Une citoyenneté très limitée

Même si les garanties fondamentales du citoyen ont toujours été bien définies dans les Constitutions brésiliennes, comme nous l'avons déjà indiqué, l'exercice d'une pleine citoyenneté est toujours resté limité pour le plus grand nombre. De tous temps, dès l'Antiquité pourrions nous dire, une Constitution trouve ses racines dans le système social6. Et comment cela pourrait-il en être autrement pour le Brésil ? Il faut bien se rendre compte que loin des idéaux qui figurent dans les Constitutions, les procédures juridiques et le fonctionnement de la loi reflètent les réalités cruelles de la société brésilienne. Ils n'arrivent pas à atténuer les énormes différences entre les pauvres et les riches7 : le système juridique est un outil et un réflexe de la société et, donc, de l'inégalité sociale. Il ne se place pas en dehors et au-dessus de la société et des réalités sociales, comme ayant une essence propre, une logique autonome ou une existence indépendante. L'Etat ne peut pas être différent de la société elle-même : il est le lieu où s'affrontent des intérêts, des conflits de classes. Dans ce cadre, tout gouvernement dépend de l'organisation particulière d'une société : un gouvernement, comme c'est le cas du Brésil, ne peut pas opérer sur des bases démocratiques dans une société où, à différentes périodes constitutionnelles, les femmes et les analphabètes ne votent pas, où les travailleurs ruraux et les domestiques ne sont pas défendus par des normes sociales, où une colossale disparité subsiste entre les revenus des citoyens, et surtout où ce tout social s'articule à un racisme structurel contre les Brésiliens d'origine africaine qui constituent 46% de la population8.

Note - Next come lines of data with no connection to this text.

(** * bundle: the compression front end of [redist/bundle.hpp]

    A shallow embedding of the header: the identifier enums, the
    buffer-owning [pack]/[unpack] templates, the [measures] benchmark loop
    and the three [find_*] selection loops, followed by the properties
    established about them.

    Conventions of the embedding.
    - [unsigned] identifiers are [N]; [size_t] lengths are [nat].
    - [std::string] and the byte containers of the templates are
      [list byte].
    - [double] is the type [Dbl.double]: exact rationals extended with the
      two infinities and NaN.  Division by zero and NaN comparisons follow
      IEEE 754; rounding, overflow and the sign of zero are not modelled.
      Where rounding decides, line 107 is also given over the binary64
      numbers of the kernel ([ratio_binary64]).
    - [std::chrono::high_resolution_clock::now()] is an oracle [now]: its
      k-th reading since some origin is [now k], and the number of readings
      made so far is threaded through the loop.
    - [z], [unz], [bound] and the pointer-level [pack]/[unpack] are declared
      by the header and defined elsewhere; they are parameters. *)

From Stdlib Require Import List ZArith NArith QArith Bool Lia Lqa.
From Stdlib Require Import Strings.Byte.
From Stdlib Require Floats.PrimFloat Floats.SpecFloat Floats.FloatOps Uint63.
Import ListNotations.

Set Implicit Arguments.

(** ** Identifiers (lines 14-22) *)

Definition unsigned := N.

(* per lib *)
Definition UNDEFINED : unsigned := 0%N.
Definition SHOCO : unsigned := 1%N.
Definition LZ4 : unsigned := 2%N.
Definition MINIZ : unsigned := 3%N.
Definition LZLIB : unsigned := 4%N.
(* per family *)
Definition NONE : unsigned := UNDEFINED.
Definition ENTROPY : unsigned := SHOCO.
Definition LZ77 : unsigned := LZ4.
Definition DEFLATE : unsigned := MINIZ.
Definition LZMA : unsigned := LZLIB.
(* per context *)
Definition UNCOMPRESSED : unsigned := NONE.
Definition ASCII : unsigned := ENTROPY.
Definition FAST : unsigned := LZ77.
Definition DEFAULT : unsigned := DEFLATE.
Definition EXTRA : unsigned := LZMA.

(* dont compress if compression ratio is below 5% *)
Definition NO_COMPRESSION_TRESHOLD : Z := 5.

Aucun régime ne peut être vraiment démocratique si ceux qui n'appartiennent pas à l'élite n'ont aucun accès aux droits ni aux instruments assurant un contrôle social effectif des élites. En plus des exigences minimales d'un constitutionnalisme démocratique - liberté de réunion, liberté d'expression, suffrage universel, élections régulières et propres, l'indépendance des pouvoirs - la démocratie réclame la réalisation d'un ensemble toujours plus élargi d'exigences. Celles-ci constituent l'état de droit, le due process of law, le droit à un jugement juste et équitable, au respect de l'intégrité physique des citoyens. Pendant toute la période républicaine au Brésil, quel que soit le régime, dictatures et démocraties confondues, on a toujours répondu de façon très restreinte à ces demandes.

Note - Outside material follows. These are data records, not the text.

Lemma update_run_announced cmdArgs :
  hoare (Forall preparing) (UpdateText.run E flags cmdArgs)
    (fun _ => embeddedUsed flags) (embeddedUsed flags).
Proof.
  unfold UpdateText.run.
  assert (Hpre : forall t, Forall preparing t -> embeddedUsed flags t).
  { intros t Ht. right. apply preparing_unannounced, Ht. }
  do 2 (eapply hoare_bind with (Q1 := fun _ => Forall preparing) (X := embeddedUsed flags);
        [apply hoare_emit; intros t Ht; apply Forall_snoc; [exact Ht|exact I]|intros ?]).
  eapply hoare_bind with (Q1 := fun _ => Forall preparing).
  { eapply hoare_conseq with (Q' := fun a t => Forall preparing t /\ True)
                             (X' := Forall preparing) (P' := Forall preparing);
      [|auto|intros ? t [H _]; exact H|exact Hpre].
    fold (keeps (Forall preparing)
            (if truthy (UpdateText.content_file flags) then ret cmdArgs
             else argsWithPipe E cmdArgs false) (fun _ => True)).
    destruct (truthy (UpdateText.content_file flags)); each_steps preparing. }
  intros args.
  eapply hoare_bind with (Q1 := fun _ => Forall preparing).
  { eapply hoare_conseq with (Q' := fun a t => Forall preparing t /\ True)
                             (X' := Forall preparing) (P' := Forall preparing);
      [|auto|intros ? t [H _]; exact H|exact Hpre].
    match goal with |- hoare _ ?c _ _ =>
      fold (keeps (Forall preparing) c (fun _ => True)) end.
    destruct (truthy (UpdateText.content_file flags)); each_steps preparing; exact I. }
  intros content. cbv zeta.
  destruct (negb (truthy (UpdateText.id flags)) && truthy content) eqn:C1;
    [destruct (UpdateText.detectNoteId (orEmpty content)) as [x|] eqn:C2|].
  - (* the identifier of the body *)
    pose proof (detect_truthy _ _ C2) as Hx. rewrite Hx.
    apply andb_true_iff in C1 as [C1 _]. apply negb_true_iff in C1.
    eapply hoare_conseq with (Q' := fun a t => Forall (announces x) t /\ True)
                             (X' := Forall (announces x)) (P' := Forall (announces x));
      [|apply preparing_announces|intros ? t [H _]; left; exists x; split; assumption
       |intros t H; left; exists x; split; assumption].
    match goal with |- hoare _ ?c _ _ =>
      fold (keeps (Forall (announces x)) c (fun _ => True)) end.
    eapply keeps_bind with (R1 := fun a => a = Some x).
    { eapply keeps_bind with (R1 := fun _ => True);
        [each_steps (announces x); reflexivity|intros ? _]. apply keeps_ret. reflexivity. }
    intros noteId ->. rewrite Hx. cbn [negb andb].
    eapply keeps_bind with (R1 := fun a => fst a = Some x); [apply keeps_ret; reflexivity|].
    intros found Hfound. rewrite Hfound, Hx. cbn [negb andb orEmpty].
    astep x. eapply keeps_bind with (R1 := fun _ => True); [apply check_announces|intros ? _].
    eapply keeps_bind with (R1 := fun _ => True).
    { unfold UpdateText.writeBackToFile.
      destruct (truthy content); each_steps (announces x); exact I. }
    intros content' _. cbv zeta.
    astep x.
    eapply keeps_bind with (R1 := fun _ => True);
      [each_steps (announces x); reflexivity|intros response _].
    astep x.
    eapply keeps_bind with (R1 := fun _ => True);
      [|intros ? _; each_steps (announces x); exact I].
    destruct (UpdateText.view_updated flags); each_steps (announces x); exact I.
  - (* no marker in the body *)
    change (truthy (@None jsstring)) with false. cbv iota.
    eapply hoare_conseq with (Q' := fun a t => Forall unannounced t /\ True)
                             (X' := Forall unannounced) (P' := Forall unannounced);
      [|apply preparing_unannounced|intros ? t [H _]; right; exact H
       |intros t H; right; exact H].
    match goal with |- hoare _ ?c _ _ =>
      fold (keeps (Forall unannounced) c (fun _ => True)) end.
    eapply keeps_bind with (R1 := fun _ => True); [apply keeps_ret; exact I|intros noteId _].
    eapply keeps_bind with (R1 := fun _ => True).
    { destruct (negb (truthy noteId) && negb (truthy (UpdateText.title flags))
                && truthy (UpdateText.search_term flags)); [|each_steps unannounced].
      eapply keeps_bind with (R1 := fun _ => True); [apply search_unannounced|].
      intros [[foundId foundTitle]|] _; each_steps unannounced; exact I. }
    intros found _.
    eapply keeps_bind with (R1 := fun _ => True).
    { destruct (negb (truthy (fst found)) && negb (truthy (snd found)));
        each_steps unannounced. }
    intros ? _.
    eapply keeps_bind with (R1 := fun _ => True); [apply check_unannounced|intros ? _].
    eapply keeps_bind with (R1 := fun _ => True).
    { unfold UpdateText.writeBackToFile.
      destruct (truthy content); each_steps unannounced; exact I. }
    intros content' _. cbv zeta.
    ustep. ustep. ustep.
    eapply keeps_bind with (R1 := fun _ => True);
      [|intros ? _; each_steps unannounced; exact I].
    destruct (UpdateText.view_updated flags); each_steps unannounced; exact I.
  - eapply hoare_conseq with (Q' := fun a t => Forall unannounced t /\ True)
                             (X' := Forall unannounced) (P' := Forall unannounced);
      [|apply preparing_unannounced|intros ? t [H _]; right; exact H
       |intros t H; right; exact H].
    match goal with |- hoare _ ?c _ _ =>
      fold (keeps (Forall unannounced) c (fun _ => True)) end.
    eapply keeps_bind with (R1 := fun _ => True); [apply keeps_ret; exact I|intros noteId _].
    eapply keeps_bind with (R1 := fun _ => True).
    { destruct (negb (truthy noteId) && negb (truthy (UpdateText.title flags))
                && truthy (UpdateText.search_term flags)); [|each_steps unannounced].
      eapply keeps_bind with (R1 := fun _ => True); [apply search_unannounced|].
      intros [[foundId foundTitle]|] _; each_steps unannounced; exact I. }
    intros found _.
    eapply keeps_bind with (R1 := fun _ => True).
    { destruct (negb (truthy (fst found)) && negb (truthy (snd found)));
        each_steps unannounced. }
    intros ? _.
    eapply keeps_bind with (R1 := fun _ => True); [apply check_unannounced|intros ? _].
    eapply keeps_bind with (R1 := fun _ => True).
    { unfold UpdateText.writeBackToFile.
      destruct (truthy content); each_steps unannounced; exact I. }
    intros content' _. cbv zeta.
    ustep. ustep. ustep.
    eapply keeps_bind with (R1 := fun _ => True);
      [|intros ? _; each_steps unannounced; exact I].
    destruct (UpdateText.view_updated flags); each_steps unannounced; exact I.
Qed.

Après chaque transition politique, aucune des nouvelles classes dirigeantes n'a rendu effectives les grandes aspirations en matière de libertés et de droits qui ont marqué les mouvements de résistance. La criminalisation de la dissidence et des mouvements populaires dans les périodes non dictatoriales est une constante qui se manifeste à travers le temps (même s'il ne s'agit pas là d'un exotisme brésilien) : le travailleur immigrant comme révolutionnaire, les anarcho-syndicalistes entre 1900-1920, les communistes dans les années 1930 ou 1945, les syndicats urbains et ruraux dans les années 1960, les travailleurs sans terre dans les années 1990 et 2000 ont toujours été définis comme des délinquants sociaux, comme l'a si bien montré Michael Hall9. Toute mobilisation populaire, ouvrière et paysanne (faut-il rappeler que les Ligues Paysannes de Francisco Julião, dans le Nord-est, ont été fortement réprimées avant le coup d'état militaire de 1964 ?), toute « violence défensive », selon l'expression de Herbert Marcuse10, tend à être empêchée par les agents de l'Etat, grâce à l'usage récurrent d'une violence illégale, bien plus importante que le recours à l'extra légalité « normale », inhérente à la forme étatique. Rien ne montre aussi bien les limitations chroniques de l'Etat démocratique que le cas du Brésil entre 1946 et 1964, et après 1988 : un Etat est ce que le gouvernement en fait 11.

Malgré les modifications qui ont bouleversé la société brésilienne, chaque nouvelle étape politique non autoritaire a été marquée par la permanence accumulée d'éléments hérités de l'esclavage, de la concentration de la propriété de la terre et des revenus, de l'inégalité sociale et raciale, des micro-despotismes (selon l'expression de Guillermo O'Donnell) et d'un système complexe - très coriace et en même temps subtil - de hiérarchies12. Les pratiques autoritaires, plus visibles dans les institutions de contrôle de la violence et du crime, comme la justice et la police, furent très peu modifiées après les changements de régime politique ou l'avènement d'élections démocratiques.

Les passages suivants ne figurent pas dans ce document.